Для меня Пушкин – великое произведение природы вроде грозы, бури, метели, летучей гряды облаков, лунной ночи, чувыканья соловьев, даже чумы.

Я его цитирую, так же как цитирую множество других прекрасных авторов и явлений природы.


Процитировал же Толстой предутреннюю летнюю луну, похожую на кусок ртути. Именно на кусок. Хотя ртуть в обычных земных условиях существует как шарик.

Так что примиритесь с этой моей манерой; почему же мне не цитировать других в том случае, когда я сам не могу создать лучшего?

Итак:


«…улыбка, очи голубые и голос милый…»


Такова была подруга ключика – его первая любовь! – а то, что «она лукава», выяснилось позже и нанесло ключику незаживающую рану, что оставила неизгладимый след на всем его творчестве, сделала его гениальным и привела в конце концов к медленному самоуничтожению. Это стало вполне ясно только теперь, когда ключика уже давно не существует на свете и только его тень неотступно следует за мною. Мне кажется, что я постиг еще не обнаруженную трагедию ключика.

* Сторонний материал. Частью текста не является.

(** C7 (amended): [extractSubdomain] first strips what follows the last
    [":"] of the host; it returns the label in front of ["."] and the base
    domain exactly when the remainder has that suffix and the label is
    neither empty nor equal to the base domain; in every other case, the bare
    base domain among them, it returns the empty string, for which
    [ProxyHandler] answers 400. *)
Theorem extractSubdomain_spec (baseDomain host : string) :
  ((no_byte ":" host -> stripPort host = host)
   /\ (forall pre post, host = pre +:+ ":" +:+ post -> no_byte ":" post ->
       stripPort host = pre))
  /\ (forall label,
        stripPort host = label +:+ "." +:+ baseDomain ->
        label <> ""%string -> label <> baseDomain ->
        extractSubdomain baseDomain host = label)
  /\ (forall label,
        stripPort host = label +:+ "." +:+ baseDomain ->
        label = ""%string \/ label = baseDomain ->
        extractSubdomain baseDomain host = ""%string)
  /\ ((forall label, stripPort host <> label +:+ "." +:+ baseDomain) ->
      extractSubdomain baseDomain host = ""%string)
  /\ (stripPort host = baseDomain -> extractSubdomain baseDomain host = ""%string)
  /\ (extractSubdomain baseDomain host = ""%string ->
      forall tm c newRequestErr requestID writeErr env sel elapsed responseTime,
        fc_Host c = host ->
        ProxyHandler CanonicalMIMEHeaderKey baseDomain tm c newRequestErr requestID
          writeErr env sel elapsed responseTime
        = Some (tm, jsonError 400 "Invalid subdomain" None)).
Proof.
  repeat split.
  - apply stripPort_no_colon.
  - intros pre post -> Hpost. now apply stripPort_colon.
  - intros label Hh Hne Hbase. rewrite (extract_label _ _ _ Hh).
    apply String.eqb_neq in Hne, Hbase. now rewrite Hne, Hbase.
  - intros label Hh [-> | ->]; rewrite (extract_label _ _ _ Hh).
    + reflexivity.
    + rewrite String.eqb_refl. now rewrite orb_true_r.
  - apply extract_no_suffix.
  - intros Hh. apply extract_no_suffix. intros label. rewrite Hh.
    apply base_has_no_suffix.
  - intros Hempty tm c newRequestErr requestID writeErr env sel elapsed responseTime Hc.
    unfold ProxyHandler. rewrite Hc, Hempty. reflexivity.
Qed.

End WithCanonicalKeys.

Lemma extractSubdomain_spec_witness :
  stripPort "alice-abcd1234.syntra.dev:443" = "alice-abcd1234.syntra.dev"%string
  /\ extractSubdomain "syntra.dev" "alice-abcd1234.syntra.dev:443" = "alice-abcd1234"%string
  /\ extractSubdomain "syntra.dev" "syntra.dev.syntra.dev" = ""%string
  /\ extractSubdomain "syntra.dev" "syntra.dev" = ""%string.
Proof.
  pose proof (extractSubdomain_spec (fun k => k) "syntra.dev" "alice-abcd1234.syntra.dev:443")
    as (Hstrip & Hlabel & _).
  pose proof (extractSubdomain_spec (fun k => k) "syntra.dev" "syntra.dev.syntra.dev")
    as (_ & _ & Hguard & _).
  pose proof (extractSubdomain_spec (fun k => k) "syntra.dev" "syntra.dev")
    as (_ & _ & _ & _ & Hbare & _).
  split; [|split; [|split]].
  - apply (proj2 Hstrip "alice-abcd1234.syntra.dev" "443"); [reflexivity|].
    simpl. repeat split; discriminate.
  - apply (Hlabel "alice-abcd1234"%string); [reflexivity | discriminate | discriminate].
  - apply (Hguard "syntra.dev"%string); [reflexivity | now right].
  - apply Hbare. reflexivity.
Defined.

End ExtractFacts.

(** ** The store, the service and the REST handler *)

Module ServiceFacts.

Lemma filter_snd_length {K A} (P : A -> Prop) `{forall x, Decision (P x)}
  (l : list (K * A)) :
  length (filter P (l.*2)) = length (filter (λ kv : K * A, P kv.2) l).
Proof.
  induction l as [|[k a] l IH]; [reflexivity|].
  rewrite fmap_cons, !filter_cons. cbn [snd].
  destruct (decide (P a)); cbn [length]; now rewrite IH.
Qed.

Ах, как они любили друг друга – ключик и его дружок, дружочек, как он ее называл в минуты нежности. Они были неразлучны, как дети, крепко держащиеся за руки. Их любовь, не скрытая никакими условностями, была на виду у всех, и мы не без зависти наблюдали за этой четой, окруженной облаком счастья.

Не связанные друг с другом никакими обязательствами, нищие, молодые, нередко голодные, веселые, нежные, они способны были вдруг поцеловаться среди бела дня прямо на улице, среди революционных плакатов и списков расстрелянных. Они осыпали друг друга самыми ласковыми прозвищами, и ключик, великий мастер слова, столь изобретательный в своих литературных произведениях, ничего не мог придумать более оригинального, чем «дружочек, друзик».

Он бесконечно спрашивал:

– Скажи, ведь ты мой верный дружок, дружочек, друзик?